## Problem
For the listing below, return the line containing "(** ** Theorem *)", the line containing "(** C20: The", and all lines in between, exactly as written and nothing else.

# # #

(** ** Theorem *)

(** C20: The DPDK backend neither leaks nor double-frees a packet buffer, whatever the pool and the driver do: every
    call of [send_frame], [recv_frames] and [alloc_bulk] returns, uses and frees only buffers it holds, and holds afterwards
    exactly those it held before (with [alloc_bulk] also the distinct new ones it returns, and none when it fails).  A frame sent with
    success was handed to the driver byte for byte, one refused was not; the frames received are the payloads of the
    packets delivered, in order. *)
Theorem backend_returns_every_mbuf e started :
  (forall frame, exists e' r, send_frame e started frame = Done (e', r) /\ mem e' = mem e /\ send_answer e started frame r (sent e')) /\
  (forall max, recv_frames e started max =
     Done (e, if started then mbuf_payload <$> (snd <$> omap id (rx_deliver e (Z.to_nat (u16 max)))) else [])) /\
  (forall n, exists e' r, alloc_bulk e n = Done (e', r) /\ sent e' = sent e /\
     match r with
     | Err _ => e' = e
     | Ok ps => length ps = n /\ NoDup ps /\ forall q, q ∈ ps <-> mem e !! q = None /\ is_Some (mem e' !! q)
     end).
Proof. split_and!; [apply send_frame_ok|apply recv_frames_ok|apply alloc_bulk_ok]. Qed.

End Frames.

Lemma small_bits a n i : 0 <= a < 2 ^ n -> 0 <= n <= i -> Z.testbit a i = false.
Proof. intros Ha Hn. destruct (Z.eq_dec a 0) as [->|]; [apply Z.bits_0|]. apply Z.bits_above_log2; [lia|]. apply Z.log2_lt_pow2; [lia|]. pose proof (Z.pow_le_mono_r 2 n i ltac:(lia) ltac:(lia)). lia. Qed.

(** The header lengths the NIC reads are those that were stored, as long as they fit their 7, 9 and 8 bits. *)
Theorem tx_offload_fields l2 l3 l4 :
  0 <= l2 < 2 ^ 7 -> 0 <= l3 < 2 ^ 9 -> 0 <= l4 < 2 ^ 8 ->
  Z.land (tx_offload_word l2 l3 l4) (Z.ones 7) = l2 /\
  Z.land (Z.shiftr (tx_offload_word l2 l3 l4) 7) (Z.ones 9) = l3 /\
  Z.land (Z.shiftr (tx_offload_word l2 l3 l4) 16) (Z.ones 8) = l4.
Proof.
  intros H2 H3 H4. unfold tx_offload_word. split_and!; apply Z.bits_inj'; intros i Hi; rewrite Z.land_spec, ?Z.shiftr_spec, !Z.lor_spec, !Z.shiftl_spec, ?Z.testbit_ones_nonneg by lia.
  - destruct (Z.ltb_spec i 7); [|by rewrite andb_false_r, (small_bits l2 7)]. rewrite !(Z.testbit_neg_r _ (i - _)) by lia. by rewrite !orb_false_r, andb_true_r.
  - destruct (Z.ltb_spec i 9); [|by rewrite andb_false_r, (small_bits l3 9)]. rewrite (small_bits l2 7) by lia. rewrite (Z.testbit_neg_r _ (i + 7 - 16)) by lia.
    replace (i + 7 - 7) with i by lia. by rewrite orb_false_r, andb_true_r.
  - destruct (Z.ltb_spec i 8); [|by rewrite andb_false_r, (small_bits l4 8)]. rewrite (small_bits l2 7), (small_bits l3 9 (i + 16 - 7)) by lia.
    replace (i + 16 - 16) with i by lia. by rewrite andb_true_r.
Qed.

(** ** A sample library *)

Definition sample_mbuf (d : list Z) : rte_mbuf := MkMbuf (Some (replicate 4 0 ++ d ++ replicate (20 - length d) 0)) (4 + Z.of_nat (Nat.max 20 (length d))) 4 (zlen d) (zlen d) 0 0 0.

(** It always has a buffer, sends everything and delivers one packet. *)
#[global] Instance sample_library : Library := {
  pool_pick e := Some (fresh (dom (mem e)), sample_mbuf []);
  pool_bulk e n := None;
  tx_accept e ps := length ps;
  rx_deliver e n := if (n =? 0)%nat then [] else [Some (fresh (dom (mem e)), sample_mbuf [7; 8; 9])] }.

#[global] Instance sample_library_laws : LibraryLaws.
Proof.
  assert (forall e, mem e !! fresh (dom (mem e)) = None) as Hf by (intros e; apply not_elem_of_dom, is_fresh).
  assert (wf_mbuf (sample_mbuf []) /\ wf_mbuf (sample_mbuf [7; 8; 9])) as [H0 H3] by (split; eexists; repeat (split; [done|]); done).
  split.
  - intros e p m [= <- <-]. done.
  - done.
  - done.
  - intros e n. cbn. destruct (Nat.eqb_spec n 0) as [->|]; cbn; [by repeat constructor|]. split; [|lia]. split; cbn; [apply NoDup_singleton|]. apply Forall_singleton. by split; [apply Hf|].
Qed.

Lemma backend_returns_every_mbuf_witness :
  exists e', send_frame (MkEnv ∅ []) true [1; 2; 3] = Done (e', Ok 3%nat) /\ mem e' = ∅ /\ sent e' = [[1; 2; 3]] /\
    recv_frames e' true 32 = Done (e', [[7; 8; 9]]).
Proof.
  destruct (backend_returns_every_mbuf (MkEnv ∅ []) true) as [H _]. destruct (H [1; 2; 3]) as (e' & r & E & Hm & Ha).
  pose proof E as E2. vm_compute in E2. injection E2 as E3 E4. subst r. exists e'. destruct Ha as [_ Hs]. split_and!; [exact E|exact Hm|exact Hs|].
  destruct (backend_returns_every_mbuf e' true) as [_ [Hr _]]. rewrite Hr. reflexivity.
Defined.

# # #

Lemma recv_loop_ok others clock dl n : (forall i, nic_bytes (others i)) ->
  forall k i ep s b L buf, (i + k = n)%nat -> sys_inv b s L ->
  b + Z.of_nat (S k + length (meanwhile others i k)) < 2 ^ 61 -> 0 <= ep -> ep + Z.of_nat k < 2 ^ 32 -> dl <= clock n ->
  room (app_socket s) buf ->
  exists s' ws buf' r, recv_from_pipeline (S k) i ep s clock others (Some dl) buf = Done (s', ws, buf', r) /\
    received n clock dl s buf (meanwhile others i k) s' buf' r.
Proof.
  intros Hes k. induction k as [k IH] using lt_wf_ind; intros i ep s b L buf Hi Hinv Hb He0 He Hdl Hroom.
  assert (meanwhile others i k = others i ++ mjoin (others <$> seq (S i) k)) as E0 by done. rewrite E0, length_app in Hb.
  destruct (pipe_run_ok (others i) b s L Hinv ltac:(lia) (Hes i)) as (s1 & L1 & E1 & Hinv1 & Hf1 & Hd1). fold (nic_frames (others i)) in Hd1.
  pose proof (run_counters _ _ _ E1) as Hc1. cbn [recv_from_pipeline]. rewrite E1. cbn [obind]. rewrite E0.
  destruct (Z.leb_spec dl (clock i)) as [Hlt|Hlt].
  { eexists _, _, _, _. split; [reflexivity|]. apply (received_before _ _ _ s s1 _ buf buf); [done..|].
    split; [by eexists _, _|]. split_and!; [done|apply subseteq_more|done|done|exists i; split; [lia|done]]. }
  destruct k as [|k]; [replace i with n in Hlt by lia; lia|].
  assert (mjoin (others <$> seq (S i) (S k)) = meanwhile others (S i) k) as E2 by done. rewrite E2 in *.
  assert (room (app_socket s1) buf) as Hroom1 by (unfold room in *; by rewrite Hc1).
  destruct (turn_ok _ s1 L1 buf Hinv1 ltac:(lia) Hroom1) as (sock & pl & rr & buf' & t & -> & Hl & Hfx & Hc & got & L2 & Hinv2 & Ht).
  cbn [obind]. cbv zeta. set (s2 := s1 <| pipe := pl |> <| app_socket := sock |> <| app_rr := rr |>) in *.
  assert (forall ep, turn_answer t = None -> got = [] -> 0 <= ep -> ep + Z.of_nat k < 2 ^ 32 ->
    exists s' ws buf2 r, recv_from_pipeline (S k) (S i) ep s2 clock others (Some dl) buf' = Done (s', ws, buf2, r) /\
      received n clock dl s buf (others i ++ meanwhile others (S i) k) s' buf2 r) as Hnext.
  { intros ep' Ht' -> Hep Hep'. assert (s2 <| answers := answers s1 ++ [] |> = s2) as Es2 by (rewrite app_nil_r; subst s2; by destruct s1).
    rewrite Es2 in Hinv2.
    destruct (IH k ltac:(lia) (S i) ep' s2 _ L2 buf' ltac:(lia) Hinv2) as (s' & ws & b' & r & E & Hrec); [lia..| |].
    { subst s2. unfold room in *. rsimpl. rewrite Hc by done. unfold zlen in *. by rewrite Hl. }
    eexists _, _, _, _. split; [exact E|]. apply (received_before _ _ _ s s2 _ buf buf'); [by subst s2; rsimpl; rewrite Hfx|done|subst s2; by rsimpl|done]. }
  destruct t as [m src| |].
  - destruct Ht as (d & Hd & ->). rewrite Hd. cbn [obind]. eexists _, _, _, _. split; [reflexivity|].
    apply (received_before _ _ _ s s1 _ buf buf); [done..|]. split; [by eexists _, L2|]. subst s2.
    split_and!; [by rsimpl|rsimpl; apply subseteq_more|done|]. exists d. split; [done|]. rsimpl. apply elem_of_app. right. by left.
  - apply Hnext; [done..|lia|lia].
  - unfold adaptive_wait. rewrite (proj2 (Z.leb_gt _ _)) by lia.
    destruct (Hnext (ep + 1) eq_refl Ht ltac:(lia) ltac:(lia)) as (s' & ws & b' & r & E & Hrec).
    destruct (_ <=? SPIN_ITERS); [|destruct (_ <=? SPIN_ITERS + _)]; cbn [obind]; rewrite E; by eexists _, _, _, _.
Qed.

# # #

## Exercise answer
(** ** Theorem *)

(** C20: The DPDK backend neither leaks nor double-frees a packet buffer, whatever the pool and the driver do: every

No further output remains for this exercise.